TourMaG.com - L’étude montre aussi que 52 % des parents ont déjà renoncé à envoyer leurs enfants en vacances pour des raisons financières, à première vue ce chiffre semble énorme, est-ce qu’il est inquiétant ou à relativiser ?

Cécile Cottereau :
C’est un chiffre inquiétant, mais pas nouveau. On sait que 3 millions d’enfants ne partent pas en vacances. Ce sont autant d’enfants qui ressentent une forme d'exclusion et cette honte sociale dont on parlait : à la rentrée, ils n’ont pas de souvenir de vacances à raconter, il y a un sentiment d’exclusion qui s’ajoute au manque de repos.

Mais je n’ai pas de vision catastrophiste : il n'y a pas de fatalité en la matière, encore faut-il une ambition forte.

Lire aussi : Grandir Aventure : les ados ont rendez-vous en terre inconnue !


« Les vacances ne créent pas les inégalités, elles les révèlent »

TourMaG.com - Que pensez-vous de la proposition d’Emmanuel Macron de réduire la durée des vacances d’été, y voyez-vous aussi une manière de réduire les inégalités ?

Cécile Cottereau :
Ce n’est pas la bonne porte d’entrée. Les vacances ne créent pas les inégalités, elles les révèlent.
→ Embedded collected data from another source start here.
Lemma lskip_spec s : exists k, s = replicate k SLASH ++ lskip s /\ tokens s = tokens (lskip s) /\ head (lskip s) <> Some SLASH.
Proof.
  induction s as [| c s IH]; [by exists 0%nat |]. simpl. destruct (Z.eqb_spec c SLASH) as [-> | Hc].
  - destruct IH as (k & E & Ht & Hh). exists (S k). simpl. rewrite <- E, tokens_slash. done.
  - exists 0%nat. split; [done |]. split; [done |]. simpl. congruence.
Qed.

Lemma is_delim_slash c : is_delim [SLASH] c = (c =? SLASH).
Proof. unfold is_delim. simpl. by rewrite orb_false_r. Qed.

Lemma strtok_skip_spec fuel a p s :
  cstr a p s -> (length s < fuel)%nat ->
  strtok_skip fuel a [SLASH] p = Ret (p + Z.of_nat (length s - length (lskip s)), default 0 (head (lskip s))).
Proof.
  revert p s. induction fuel as [| fuel IH]; intros p s Hc Hf; [lia |]. cbn [strtok_skip].
  destruct s as [| c s].
  - rewrite (cstr_nil _ _ Hc), bind_Ret, is_delim_slash. simpl. by rewrite Z.add_0_r.
  - destruct (cstr_cons _ _ _ _ Hc) as (-> & Hcr & Hc'). rewrite bind_Ret, is_delim_slash. cbn [lskip].
    destruct (Z.eqb_spec c SLASH) as [-> | Hne].
    + rewrite (IH (p + 1) s Hc') by (simpl in Hf; lia). do 2 f_equal. assert (length (lskip s) <= length s)%nat.
      { destruct (lskip_spec s) as (k & E & _). rewrite E at 2. rewrite length_app. lia. }
      simpl length. lia.
    + rewrite Nat.sub_diag. simpl. by rewrite Z.add_0_r.
Qed.

Lemma strtok_scan_spec fuel pre tok rest post :
  Forall (fun c => 0 < c < 256) tok -> Forall (fun c => c <> SLASH) tok -> (length tok < fuel)%nat ->
  (rest = [] \/ exists r, rest = SLASH :: r) ->
  strtok_scan fuel (pre ++ tok ++ rest ++ 0 :: post) [SLASH] (Z.of_nat (length pre)) =
    Ret (match rest with
         | [] => (pre ++ tok ++ rest ++ 0 :: post, None)
         | _ :: r => (pre ++ tok ++ 0 :: r ++ 0 :: post, Some (Z.of_nat (length pre + length tok) + 1))
         end).
Proof.
  revert pre tok. induction fuel as [| fuel IH]; intros pre tok Hb Hs Hf Hr; [lia |]. cbn [strtok_scan].
  destruct tok as [| c tok].
  - cbn [app]. destruct Hr as [-> | (r & ->)].
    + cbn [app]. rewrite aload_mid by done. by rewrite bind_Ret.
    + cbn [app]. rewrite aload_mid by done. rewrite bind_Ret, is_delim_slash, Z.eqb_refl.
      cbn [orb]. change (SLASH =? 0) with false. cbn match. rewrite astore_in by (rewrite length_app; simpl; lia).
      rewrite bind_Ret, Nat2Z.id, insert_app_r_alt, Nat.sub_diag by done. cbn. do 3 f_equal. lia.
  - apply Forall_cons in Hb as [Hc Hb]. apply Forall_cons in Hs as [Hcs Hs].
    rewrite <- app_comm_cons. rewrite aload_mid by done. rewrite bind_Ret, is_delim_slash.
    destruct (Z.eqb_spec c SLASH); [done |]. destruct (Z.eqb_spec c 0); [lia |]. cbn [orb].
    replace (pre ++ c :: tok ++ rest ++ 0 :: post) with ((pre ++ [c]) ++ tok ++ rest ++ 0 :: post) by (by rewrite <- app_assoc).
    replace (Z.of_nat (length pre) + 1) with (Z.of_nat (length (pre ++ [c]))) by (rewrite length_app; simpl; lia).
    rewrite IH by (done || simpl in Hf; lia). destruct rest; [done |]. rewrite <- app_assoc, length_app. cbn. do 3 f_equal. lia.
Qed.
(** One array: its pointers from [table] on, then its strings. *)
Lemma write_table_spec mem table bs l :
  Forall2 string_in bs l -> 0 <= table -> table + 4 * (Z.of_nat (length l) + 1) + total l <= Z.of_nat (length mem) ->
  Z.of_nat (length mem) <= EXECDATA_SIZE -> (forall k, table <= Z.of_nat k < Z.of_nat (length mem) -> mem !! k = Some 0) ->
  exists m', write_strings mem table (table + 4 * (Z.of_nat (length l) + 1)) 0 bs = Ret (m', table + 4 * (Z.of_nat (length l) + 1) + total l) /\
    length m' = length mem /\ table_at m' table (table + 4 * (Z.of_nat (length l) + 1) + total l) l /\
    forall k, Z.of_nat k < table \/ table + 4 * (Z.of_nat (length l) + 1) + total l <= Z.of_nat k -> m' !! k = mem !! k.
Proof.
  intros Hf Ht Hfit Hmax Hz. pose proof (total_nonneg l).
  destruct (write_strings_spec mem table (table + 4 * (Z.of_nat (length l) + 1)) 0 bs l) as (m' & E & Hl & Hst & Hs); [done || lia .. |].
  exists m'. split; [done |]. split; [done |]. split; [split | intros k Hk; apply Hs; lia].
  - intros j s Hj. destruct (Hst j s Hj) as (p & Hp & Hc & H1 & H2). exists p. rewrite Z.add_0_l in Hp.
    repeat (split; [done || lia |]). done.
  - apply load_le_zeros; [lia | | lia]. intros k Hk. rewrite Hs by lia. apply Hz. lia.
Qed.

Lemma write_tables_spec t argv env :
  exec_ok t argv env ->
  exists m, write_tables t (replicate (Z.to_nat EXECDATA_SIZE) 0) = Ret m /\ length m = Z.to_nat EXECDATA_SIZE /\
    load_le 4 m 16 = Ret (EXECDATA_LOCATION + SIZEOF_EXECDATA) /\ load_le 4 m 20 = Ret (EXECDATA_LOCATION + env_offset argv) /\
    table_at m SIZEOF_EXECDATA (env_offset argv) argv /\ table_at m (env_offset argv) (end_offset argv env) env.
Proof.
  intros [Ha He _ Hfit _ _ _ _ _ _]. pose proof (total_nonneg argv) as Ta. pose proof (total_nonneg env) as Te.
  pose proof (Forall2_length _ _ _ Ha) as La. pose proof (Forall2_length _ _ _ He) as Le.
  assert (SIZEOF_EXECDATA = 1312 /\ EXECDATA_SIZE = 16384 /\ EXECDATA_LOCATION = 0x5000) as (Es & Ez & El) by done.
  unfold end_offset in *. set (zeros := replicate (Z.to_nat EXECDATA_SIZE) 0).
  assert (Z.of_nat (length zeros) = 16384) as Lz by (unfold zeros; rewrite length_replicate, Ez; done).
  assert (env_offset argv = 1312 + 4 * (Z.of_nat (length argv) + 1) + total argv) as Eo by (unfold env_offset; lia).
  unfold write_tables. rewrite La, Le, !u32_small by lia.
  destruct (store_bytes_spec zeros 16 (le_bytes 4 (EXECDATA_LOCATION + SIZEOF_EXECDATA))) as (m1 & -> & Hl1 & Hb1 & Hs1);
    [done | rewrite length_le_bytes; lia |]. rewrite bind_Ret. rewrite length_le_bytes in Hb1, Hs1.
  destruct (write_table_spec m1 SIZEOF_EXECDATA (et_argv t) argv Ha) as (m2 & -> & Hl2 & Ht2 & Hs2); [lia .. | |].
  { intros k Hk. rewrite Hs1 by lia. apply lookup_replicate_2. lia. }
  rewrite bind_Ret. fold (env_offset argv) in *. rewrite !u32_small by lia.
  destruct (store_bytes_spec m2 20 (le_bytes 4 (EXECDATA_LOCATION + env_offset argv))) as (m3 & -> & Hl3 & Hb3 & Hs3);
    [done | rewrite length_le_bytes; lia |]. rewrite bind_Ret. rewrite length_le_bytes in Hb3, Hs3.
  destruct (write_table_spec m3 (env_offset argv) (et_environ t) env He) as (m4 & -> & Hl4 & Ht4 & Hs4); [lia .. | |].
  { intros k Hk. rewrite Hs3, Hs2, Hs1 by lia. apply lookup_replicate_2. lia. }
  rewrite bind_Ret. exists m4. split; [done |]. split; [lia |].
  assert (same_on m2 m4 SIZEOF_EXECDATA (env_offset argv)) as H24 by (intros k Hk; rewrite Hs4, Hs3 by lia; done).
  split; [| split; [| split; [apply (table_kept m2 m4); done || lia | done]]].
  - rewrite (same_on_load_le 4 m1 m4) by (lia || (intros k Hk; rewrite Hs4, Hs3, Hs2 by lia; done)).
    apply load_le_bytes_at; [lia .. | done].
  - rewrite (same_on_load_le 4 m3 m4) by (lia || (intros k Hk; apply Hs4; lia)). apply load_le_bytes_at; [lia .. | done].
Qed.
(* ===== verification/Loader.v ===== *)
(** The dynamic loader: src/land/xelix-utils/src/xelix-loader.c.

    The loader runs in the new task (Execdata.v, Fork.v): it reads the executable
    and the libraries it needs, maps them into memory, puts the addresses of the
    symbols where the code expects them and calls the entry point.  Its state is
    the memory of the task, byte by byte, the [struct elf_object]s by address and
    the files it has open.  [Exit] is [exit(1)] after a message.  Code that is
    called (init functions, the entry point, fini functions) is recorded in
    [l_calls] and does nothing else.  What the loader uses of the C library and
    the kernel is the class [LoaderEnv]. *)
From stdpp Require Import base numbers list gmap.
From Stdlib Require Import ZArith Lia Bool.
From S2P Require Import Prelude Str Bytes DList Path.

Open Scope Z_scope.

(** * Constants of elf.h *)

Definition ET_EXEC : Z := 2.
Definition ET_DYN : Z := 3.
Definition EM_386 : Z := 3.
Definition PT_LOAD : Z := 1.
Definition PT_DYNAMIC : Z := 2.
Definition DT_NEEDED : Z := 1.
Definition DT_PLTRELSZ : Z := 2.
Definition DT_PLTGOT : Z := 3.
Definition DT_STRTAB : Z := 5.
Definition DT_SYMTAB : Z := 6.
Definition DT_SYMENT : Z := 11.
Definition DT_INIT : Z := 12.
Definition DT_FINI : Z := 13.
Definition DT_REL : Z := 17.
Definition DT_RELSZ : Z := 18.
Definition DT_RELENT : Z := 19.
Definition DT_JMPREL : Z := 23.
Definition DT_INIT_ARRAY : Z := 25.
Definition DT_FINI_ARRAY : Z := 26.
Definition DT_INIT_ARRAYSZ : Z := 27.
Definition DT_FINI_ARRAYSZ : Z := 28.
Definition STB_LOCAL : Z := 0.
Definition STB_WEAK : Z := 2.
Definition R_386_32 : Z := 1.
Definition R_386_PC32 : Z := 2.
Definition R_386_COPY : Z := 5.
Definition R_386_GLOB_DAT : Z := 6.
Definition R_386_JMP_SLOT : Z := 7.
Definition R_386_RELATIVE : Z := 8.

Definition elf_magic : list Z := [0x7f; 69; 76; 70; 1; 1; 1; 0; 0; 0; 0; 0; 0; 0; 0; 0].

Definition SIZEOF_EHDR : Z := 52.
Definition SIZEOF_DYN : Z := 8.
Definition SIZEOF_REL : Z := 8.

(** * Data *)

(** The fields of [Elf32_Ehdr] that are used. *)
Record ehdr : Type := Ehdr {
  e_ident : list Z;
  e_type : Z;
  e_machine : Z;
  e_version : Z;
  e_entry : Z;
  e_phoff : Z;
  e_phentsize : Z;
  e_phnum : Z;
}.

Definition no_header : ehdr := Ehdr [] 0 0 0 0 0 0 0.

Definition parse_ehdr (b : list Z) : ehdr :=
  Ehdr (take 16 b) (u16_at b 16) (u16_at b 18) (u32_at b 20) (u32_at b 24) (u32_at b 28) (u16_at b 42) (u16_at b 44).

(** [Elf32_Phdr] *)
Record phdr : Type := Phdr { p_type : Z; p_offset : Z; p_vaddr : Z; p_filesz : Z; p_memsz : Z }.

Definition parse_phdr (b : list Z) (o : Z) : phdr :=
  Phdr (u32_at b o) (u32_at b (o + 4)) (u32_at b (o + 8)) (u32_at b (o + 16)) (u32_at b (o + 20)).

(** [Elf32_Sym] *)
Record elf_sym : Type := Sym { st_name : Z; st_value : Z; st_size : Z; st_info : Z }.

Definition ELF32_ST_BIND (info : Z) : Z := Z.shiftr info 4.
Definition ELF32_R_SYM (info : Z) : Z := Z.shiftr info 8.
Definition ELF32_R_TYPE (info : Z) : Z := Z.land info 0xff.

(** [struct elf_object].  The fields that [load_dyn] fills from the dynamic
    section are in [o_info], by the tag of the entry they come from. *)
Record elf_object : Type := Obj {
  o_path : cstring;
  o_base_addr : Z;
  o_fd : Z;
  o_seek_offset : Z;
  o_header : ehdr;
  o_dyn : list (Z * Z);
  o_info : gmap Z Z;
  o_deps : list Z;
}.

Definition new_object : elf_object := Obj [] 0 0 0 no_header [] ∅ [].

Definition o_set_base (o : elf_object) (x : Z) : elf_object :=
  Obj (o_path o) x (o_fd o) (o_seek_offset o) (o_header o) (o_dyn o) (o_info o) (o_deps o).
Definition o_set_seek (o : elf_object) (x : Z) : elf_object :=
  Obj (o_path o) (o_base_addr o) (o_fd o) x (o_header o) (o_dyn o) (o_info o) (o_deps o).
Definition o_set_header (o : elf_object) (x : ehdr) : elf_object :=
  Obj (o_path o) (o_base_addr o) (o_fd o) (o_seek_offset o) x (o_dyn o) (o_info o) (o_deps o).
Definition o_set_dyn (o : elf_object) (x : list (Z * Z)) : elf_object :=
  Obj (o_path o) (o_base_addr o) (o_fd o) (o_seek_offset o) (o_header o) x (o_info o) (o_deps o).
Definition o_set_info (o : elf_object) (x : gmap Z Z) : elf_object :=
  Obj (o_path o) (o_base_addr o) (o_fd o) (o_seek_offset o) (o_header o) (o_dyn o) x (o_deps o).
Definition o_set_deps (o : elf_object) (x : list Z) : elf_object :=
  Obj (o_path o) (o_base_addr o) (o_fd o) (o_seek_offset o) (o_header o) (o_dyn o) (o_info o) x.

Definition info (o : elf_object) (tag : Z) : Z := default 0 (o_info o !! tag).

Definition o_symbols (o : elf_object) : Z := info o DT_SYMTAB.
Definition o_strtab (o : elf_object) : Z := info o DT_STRTAB.
Definition o_syment (o : elf_object) : Z := info o DT_SYMENT.
Definition is_dyn (o : elf_object) : bool := e_type (o_header o) =? ET_DYN.

(** The loader: the memory, the objects, [loaded_objs], the files that are open
    with their positions, and what has been called. *)
Record loader : Type := Ld {
  l_mem : gmap Z Z;
  l_objs : gmap Z elf_object;
  l_loaded : list Z;
  l_root : Z;
  l_fds : gmap Z (list Z * Z);
  l_calls : list Z;
}.

Definition l_set_mem (l : loader) (m : gmap Z Z) : loader := Ld m (l_objs l) (l_loaded l) (l_root l) (l_fds l) (l_calls l).
Definition l_set_obj (l : loader) (a : Z) (o : elf_object) : loader :=
  Ld (l_mem l) (<[a := o]> (l_objs l)) (l_loaded l) (l_root l) (l_fds l) (l_calls l).
Definition l_set_fds (l : loader) (f : gmap Z (list Z * Z)) : loader := Ld (l_mem l) (l_objs l) (l_loaded l) (l_root l) f (l_calls l).
Definition l_add_loaded (l : loader) (a : Z) : loader := Ld (l_mem l) (l_objs l) (a :: l_loaded l) (l_root l) (l_fds l) (l_calls l).
Definition l_set_root (l : loader) (a : Z) : loader := Ld (l_mem l) (l_objs l) (l_loaded l) a (l_fds l) (l_calls l).
Definition l_add_call (l : loader) (a : Z) : loader := Ld (l_mem l) (l_objs l) (l_loaded l) (l_root l) (l_fds l) (l_calls l ++ [a]).

(** * A monad with the state and [exit] *)

Definition ldm (A : Type) : Type := loader -> outcome (option A * loader).

#[global] Instance ldm_ret : MRet ldm := fun A x l => Ret (Some x, l).

#[global] Instance ldm_bind : MBind ldm := fun A B f m l =>
  '(r, l) ← m l; match r with Some x => f x l | None => Ret (None, l) end.

Definition Exit {A} : ldm A := fun l => Ret (None, l).
Definition lift {A} (m : outcome A) : ldm A := fun l => x ← m; Ret (Some x, l).
Definition get : ldm loader := fun l => Ret (Some l, l).
Definition put (l : loader) : ldm unit := fun _ => Ret (Some tt, l).
Definition LD_ASSERT (cond : bool) : ldm unit := if cond then mret tt else Exit.

(** * Memory *)

Definition mload (m : gmap Z Z) (a : Z) : outcome Z := match m !! a with Some b => Ret b | None => Fault end.

Fixpoint mload_le (n : nat) (m : gmap Z Z) (a : Z) : outcome Z :=
  match n with
  | O => Ret 0
  | S n => b ← mload m a; x ← mload_le n m (a + 1); Ret (b + 2 ^ 8 * x)
  end.

Fixpoint mstore (m : gmap Z Z) (a : Z) (l : list Z) : outcome (gmap Z Z) :=
  match l with
  | [] => Ret m
  | b :: l => _ ← mload m a; mstore (<[a := b]> m) (a + 1) l
  end.

Definition mload32 : gmap Z Z -> Z -> outcome Z := mload_le 4.
Definition mstore32 (m : gmap Z Z) (a x : Z) : outcome (gmap Z Z) := mstore m a (le_bytes 4 (u32 x)).

Fixpoint mbytes (n : nat) (m : gmap Z Z) (a : Z) : outcome (list Z) :=
  match n with
  | O => Ret []
  | S n => b ← mload m a; l ← mbytes n m (a + 1); Ret (b :: l)
  end.

(** The string at an address. *)
Fixpoint mstring (fuel : nat) (m : gmap Z Z) (a : Z) : outcome cstring :=
  match fuel with
  | O => Spin
  | S fuel => b ← mload m a; if b =? 0 then Ret [] else s ← mstring fuel m (a + 1); Ret (b :: s)
  end.

Definition string_at (m : gmap Z Z) (a : Z) : outcome cstring := mstring (S (size m)) m a.

(** [!strcmp(a, s)] *)
Fixpoint mstreq (m : gmap Z Z) (a : Z) (s : cstring) : outcome bool :=
  b ← mload m a;
  match s with
  | [] => Ret (b =? 0)
  | x :: s => if b =? x then mstreq m (a + 1) s else Ret false
  end.

Definition sym_at (m : gmap Z Z) (a : Z) : outcome elf_sym :=
  name ← mload32 m a;
  value ← mload32 m (a + 4);
  size ← mload32 m (a + 8);
  info ← mload m (a + 12);
  Ret (Sym name value size info).
(* ===== verification/ForkExample.v ===== *)
(** Environments for Fork.v: one in which the memory of tasks is that of Vm.v and is
    cloned by the code of VmCopy.v, for the witness for fork, and a small one for what
    happens where the code does not check. *)
From stdpp Require Import base numbers list gmap.
From Stdlib Require Import ZArith Lia Bool.
From S2P Require Import Prelude Str Buffer Path Mount Vfs VfsSpec Pipe DList Task Sched SchedSpec Vm VmSpec VmCopy VmCopySpec TaskMem Execdata Fork ForkSpec.

Open Scope Z_scope.

(** The next address, the objects so far, the memory of every task, and how many
    requests can still be served. *)
Record toy : Type := Toy { ty_next : Z; ty_live : gset Z; ty_mem : gmap Z (gmap Z Z); ty_room : nat }.

Definition toy_use (e : toy) : toy := Toy (ty_next e) (ty_live e) (ty_mem e) (pred (ty_room e)).
Definition toy_set (e : toy) (m : gmap Z (gmap Z Z)) : toy := Toy (ty_next e) (ty_live e) m (pred (ty_room e)).
Definition toy_new (e : toy) : toy := Toy (ty_next e + 16) ({[ty_next e]} ∪ ty_live e) (ty_mem e) (pred (ty_room e)).
Definition toy_full (e : toy) : bool := (ty_room e =? 0)%nat.

#[global] Instance toy_env : TaskEnv toy := {|
  te_kmalloc e _ := Ret (if toy_full e then (0, e) else (ty_next e, toy_new e));
  te_kfree e _ := Ret e;
  te_vm_new e p := Ret (toy_set e (<[p := ∅]> (ty_mem e)));
  te_alloc_at e _ _ addr _ _ := Ret (if toy_full e then 0 else 1, toy_use e);
  te_alloc_many e _ _ := Ret (if toy_full e then None else Some (ty_next e * 0x10000), toy_use e);
  te_free_many e _ := Ret e;
  te_vm_clone e p src := Ret (if toy_full e then -1 else 0, toy_set e (<[p := default ∅ (ty_mem e !! src)]> (ty_mem e)));
  te_copy_loader e _ _ _ := Ret (0, e);
  te_pagedir e _ := Ret (0x9000, toy_use e);
  te_setup_execdata e p _ := Ret (toy_use e);
  te_poke e _ _ _ := Ret e;
  te_sysfs_add e _ _ := Ret (if toy_full e then 0 else 0x700, toy_use e);
  te_sysfs_rm e _ := Ret e;
  te_copy_strings k e _ a := Ret (if a =? 0 then None else Some [[120]], k, e);
  te_alloc_loader e _ := Ret (1, e);
|}.

#[local] Instance fork_backend : VfsBackend (pipe_world unit) := null_backend (pipe_world unit).

(** Three tasks; the second, with the pid 2, is in /home and has a file open. *)
Definition ex_file : vfs_file := with_num (with_refs zero_file 1) 3.
Definition ex_more : more :=
  More [115; 104] [47; 104; 111; 109; 101] [47; 115; 104] [[115; 104]] [] (<[3%nat := ex_file]> (m_files zero_more)) 0x500000 zero_frame 0 SBRK_START 0x2000 0x701.
Definition ex_regs : regs := Regs 1 2 3 4 5 6 22.
Definition ex_frame : frame := Frame (replicate 512 0) 0x8000 0 0x23 0x100 0.
Definition ex_toy (room : nat) : toy := Toy 0x10000 {[0x1000; 0x2000; 0x3000; 0x10; 0x20; 0x30]} {[0x2000 := {[0x600000 := 42]}]} room.

Definition fork_ex (room : nat) : fork_world unit toy :=
  ForkWorld (sched_ex RUNNING SYSCALL RUNNING) {[0x2000 := ex_more; 0x1000 := ex_more]} 3 [] (Mounts ∅ 0 ∅) (PipeWorld ∅ tt 0) (ex_toy room).

Definition ex_fork room := task_fork 0x100000 0x4000 0x1000 (fork_ex room) 0x2000 ex_regs ex_frame.

(** * Fork with the memory of VmCopySpec.v *)

(** The next address of the heap, and virtual and physical memory. *)
Record venv : Type := VEnv { ve_next : Z; ve_copy : copy_state }.

(** The task at 0x2000 has the context of the parent in VmCopySpec.v, the next one that
    of the child. *)
Definition ctx_of (task : Z) : Z := if task =? 0x2000 then EX_TASK else EX_CHILD.

#[global] Instance vm_env : TaskEnv venv := {|
  te_kmalloc e _ := Ret (ve_next e, VEnv (ve_next e + 16) (ve_copy e));
  te_kfree e _ := Ret e;
  te_vm_new e _ := Ret e;
  te_alloc_at e _ _ _ _ _ := Ret (1, e);
  te_alloc_many e _ n := Ret (Some (if n =? 1 then 0x700000 else 0x800000), e);
  te_free_many e _ := Ret e;
  te_vm_clone e p src := '(r, c) ← vm_clone (ve_copy e) (ctx_of p) (ctx_of src); Ret (r, VEnv (ve_next e) c);
  te_copy_loader e _ _ _ := Ret (0, e);
  te_pagedir e _ := Ret (0x9000, e);
  te_setup_execdata e _ _ := Ret e;
  te_poke e _ _ _ := Ret e;
  te_sysfs_add e _ _ := Ret (0x700, e);
  te_sysfs_rm e _ := Ret e;
  te_copy_strings k e _ _ := Ret (None, k, e);
  te_alloc_loader e _ := Ret (1, e);
|}.

Definition ex_memory : copy_state := Copy VmCopySpec.ex_fork {[0x1004 := 77]}.

Definition fork_vm : fork_world unit venv :=
  ForkWorld (sched_ex RUNNING SYSCALL RUNNING) {[0x2000 := ex_more; 0x1000 := ex_more]} 3 [] (Mounts ∅ 0 ∅) (PipeWorld ∅ tt 0) (VEnv 0x10000 ex_memory).

(** Its requests, when cloning the memory gives [c]. *)
Definition fork_vm_requests (c : copy_state) : requests :=
  Requests 0x10000 0x700 0x700000 0x800000 0x9000 0x10030 (fun i =>
    match i with
    | 0%nat => VEnv 0x10000 ex_memory
    | 1%nat | 2%nat | 3%nat => VEnv 0x10010 ex_memory
    | 4%nat => VEnv 0x10020 ex_memory
    | 5%nat | 6%nat => VEnv 0x10030 ex_memory
    | 7%nat | 8%nat | 9%nat | 10%nat | 11%nat => VEnv 0x10030 c
    | _ => VEnv 0x10040 c
    end).


(** * Where the code falls short *)

(** [_fork] does not check what [alloc_task] returns: when there is no memory to
    map the kernel's entry points, it writes to NULL. *)
Lemma fork_null_task : ex_fork 2 = Fault.
Proof. vm_compute. reflexivity. Qed.

(** When the memory cannot be cloned, fork returns -1; the child stays behind, as
    a running task that is in no queue. *)
Lemma fork_leaves_child :
  match ex_fork 6 with
  | Ret (r, s) => r = -1 /\ ks_qes (fw_k s) = ks_qes (fw_k (fork_ex 6)) /\ t_state <$> ks_tasks (fw_k s) !! 0x10000 = Some RUNNING
  | _ => False
  end.
Proof. vm_compute. done. Qed.

(** The child has the default signal handlers and no mask, whatever the parent
    has set. *)
Definition handlers_ex : fork_world unit toy :=
  let s := fork_ex 12 in
  fw_set_k s (ks_set_tasks (fw_k s) (<[0x2000 := t_set_mask (t_set_handlers (sched_task 2 0x1000 0x20 SYSCALL)
    (<[2%nat := Sigaction 0 0 0x8000]> (replicate 33 (Sigaction 0 0 0)))) 8]> (ks_tasks (fw_k s)))).

Lemma fork_forgets_handlers :
  match task_fork 0x100000 0x4000 0x1000 handlers_ex 0x2000 ex_regs ex_frame with
  | Ret (_, s) => (fun t => (sa_handler <$> t_handlers t !! 2%nat, t_mask t)) <$> ks_tasks (fw_k s) !! 0x10000 = Some (Some 0, 0)
  | _ => False
  end.
Proof. vm_compute. reflexivity. Qed.

(** execve: the pid belongs to the new task, which has the old one's directory
    and files; the old one is marked as replaced. *)
Definition ex_execve (room : nat) (argv : Z) := task_execve 0x100000 0x4000 0x1000 (fork_ex room) 0x2000 [47; 115; 104] argv 1.

Lemma execve_example :
  match ex_execve 20 1 with
  | Ret (r, s) => r = 0 /\ scheduler_find (fw_k s) 2 = Ret 0x10000 /\ t_state <$> ks_tasks (fw_k s) !! 0x2000 = Some REPLACED /\
      (fun m => (m_cwd m, f_refs <$> m_files m !! 3%nat)) <$> fw_more s !! 0x10000 = Some ([47; 104; 111; 109; 101], Some 1)
  | _ => False
  end.
Proof. vm_compute. done. Qed.

(** An array that cannot be read makes execve return 0, success, in the task
    that called it. *)
Lemma execve_bad_array : ex_execve 20 0 = Ret (0, fork_ex 20).
Proof. vm_compute. reflexivity. Qed.

(** NULL from [task_new] is not checked for either. *)
Lemma execve_null_task : ex_execve 2 1 = Fault.
Proof. vm_compute. reflexivity. Qed.

(** The names of the files in /sys have room for five digits of the pid. *)
Lemma task_names_cut : take 9 (TASK_NAME ++ print_d 123456) = take 9 (TASK_NAME ++ print_d 123457).
Proof. reflexivity. Qed.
Il est nécessaire de réaffirmer une politique publique des vacances et des loisirs. Et pour cela, on a besoin d’une impulsion politique collective. Il faut s’appuyer sur les acteurs historiques du tourisme social et solidaire. Les associations, Comités d’Entreprises, des caisses d’allocations familiales, des mutuelles, des caisses de retraite...

Il y a eu un pas intéressant avec les colos apprenantes de l’après covid. Elles ont permis d’éviter des décrochages et une rupture pédagogique, elles ont donné accès au sport, à la culture, en complément du temps scolaire.

L’Unat préconise plutôt d’investir et de pérenniser ce type de dispositif pour une accessibilité aux vacances pour tous.


« Partir en vacances, ça s’apprend »

TourMaG.com - Faute de budget, de plus en plus de classes découvertes sont annulées, est-ce qu’il ne faudrait pas s’appuyer sur l’Éducation Nationale ?

Cécile Cottereau :
Il y a une corrélation forte en effet : les classes découvertes sont la première marche vers les colonies de vacances.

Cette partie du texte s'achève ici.